Sullivan posted a video of this theory on TikTok, eventually racking up about 250,000 views. On Dec. 4, the clock struck midnight and … nothing. Commenters encouraged him to stay up until 12 a.m. in the Central and Pacific time zones. Still, nothing. Sullivan — appearing half joking and half truly despondent — filmed another video, where he slammed his face into a piano. “I’m so sorry,” he told his followers, who consoled him. “It was a good theory,” one person wrote, adding a heart.
To those unfamiliar with the Taylor Swift world, this may seem like alarming and even troubling behavior. But for the pop megastar’s enormous and fiercely loyal fan base, such theorizing is both beloved pastime and standard daily activity. On her path to becoming one of the most powerful stars on the planet, Swift has taken great joy in building her own mythology as she embeds clues, hints and puzzles into her music, social media posts and even seemingly offhand comments during interviews. Fans have been conditioned to think that everything could have a hidden meaning, whether she’s revealing a meaningful fact about her life or announcing the date of a tour, and they can work themselves into a frenzy trying to figure it out.

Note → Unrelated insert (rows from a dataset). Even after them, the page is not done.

Lemma connection_releases_fids_witness :
  let s1 := (ref_request (WalkReq ROOT 1 ["greeting"]) (ref_mounts AccessReadWrite)).1 in
  let s2 := (ref_request (WalkReq ROOT 2 ["greeting"]) s1).1 in
  let s' := (ref_request (RemoveReq 1) s2).1 in
  (∀ t bf, bf ∈ ref_bound (world s') t ↔
     bf ∈ ref_bound (λ _, ApReference.new) t ∨ (t, bf) ∈ [(tt, 1)] ∨ owned (m_fids s') t bf) ∧
  (∀ t bf, owned (m_fids s') t bf →
     bf ∉ ref_bound (λ _, ApReference.new) t ∧ (t, bf) ∉ [(tt, 1)]) ∧
  (∀ t bf, bf ∈ ref_bound (world (clunk_all ref_call s').1) t ↔
     bf ∈ ref_bound (λ _, ApReference.new) t ∨ (t, bf) ∈ [(tt, 1)]).
Proof.
  intros s1 s2 s'.
  apply (connection_releases_fids ref_call ref_bound (λ _, 0) 8
    (mount "/" tt AccessReadWrite ns_new) 0 1 (λ _, ApReference.new) [(tt, 1)] s'
    (clunk_all ref_call s').1).
  - intros t bf Hbf. exfalso. revert Hbf.
    unfold ref_bound, live. simpl. rewrite dom_singleton_L. set_solver.
  - done.
  - eassert (client_run ref_call (λ _, 0) 8 (ref_mounts AccessReadWrite) _ s') as Hrun.
    { eapply (run_call _ _ _ _ s1 _ (WalkReq ROOT 1 ["greeting"]));
        [apply surjective_pairing|by vm_compute|].
      eapply (run_call _ _ _ _ s2 _ (WalkReq ROOT 2 ["greeting"]));
        [apply surjective_pairing|by vm_compute|].
      eapply (run_call _ _ _ _ s' _ (RemoveReq 1)); [apply surjective_pairing|by vm_compute|].
      apply run_nil. }
    match type of Hrun with client_run _ _ _ _ ?l _ =>
      assert (l = [(tt, 1)]) as Hl by (vm_compute; reflexivity); rewrite Hl in Hrun end.
    exact Hrun.
  - vm_compute. reflexivity.
Defined.

(** A [remove] that is refused, here by a read-only mount, unbinds the client's
    fid and keeps the server's: nothing can release it any more, the end of the
    connection included. *)
Example refused_remove_leaks_backing_fid :
  let s := ref_mounts AccessReadOnly in
  let '(s, r1) := ref_request (WalkReq ROOT 1 ["greeting"]) s in
  let '(s, r2) := ref_request (RemoveReq 1) s in
  let '(s, r3) := ref_request (ClunkReq 1) s in
  let '(s, r4) := clunk_all ref_call s in
  r2 = Err NoAccess ∧ r3 = Err NotFound ∧ r4 = Ok tt ∧
  elements (ref_bound (world s) tt) = [1].
Proof. vm_compute. done. Qed.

Now, the tradition of trying to decode deeper meaning into what Swift does or says has reached stratospheric heights as she prepares to release her 10th studio album, “Midnights,” on Oct. 21. She has steadily dropped clues about the record on social media — revealing the track list one by one in individual TikTok videos where she plucks ping-pong balls out of a hopper like she’s running a bingo game — and the internet is ablaze with theories about what awaits within “the stories of 13 sleepless nights scattered throughout my life,” as Swift has described it.
While even the most devoted Swift fans recognize this is obviously an excellent marketing strategy, they say it goes beyond other stars who have similarly passionate fan bases and leave cryptic clues on Instagram. This feels personal.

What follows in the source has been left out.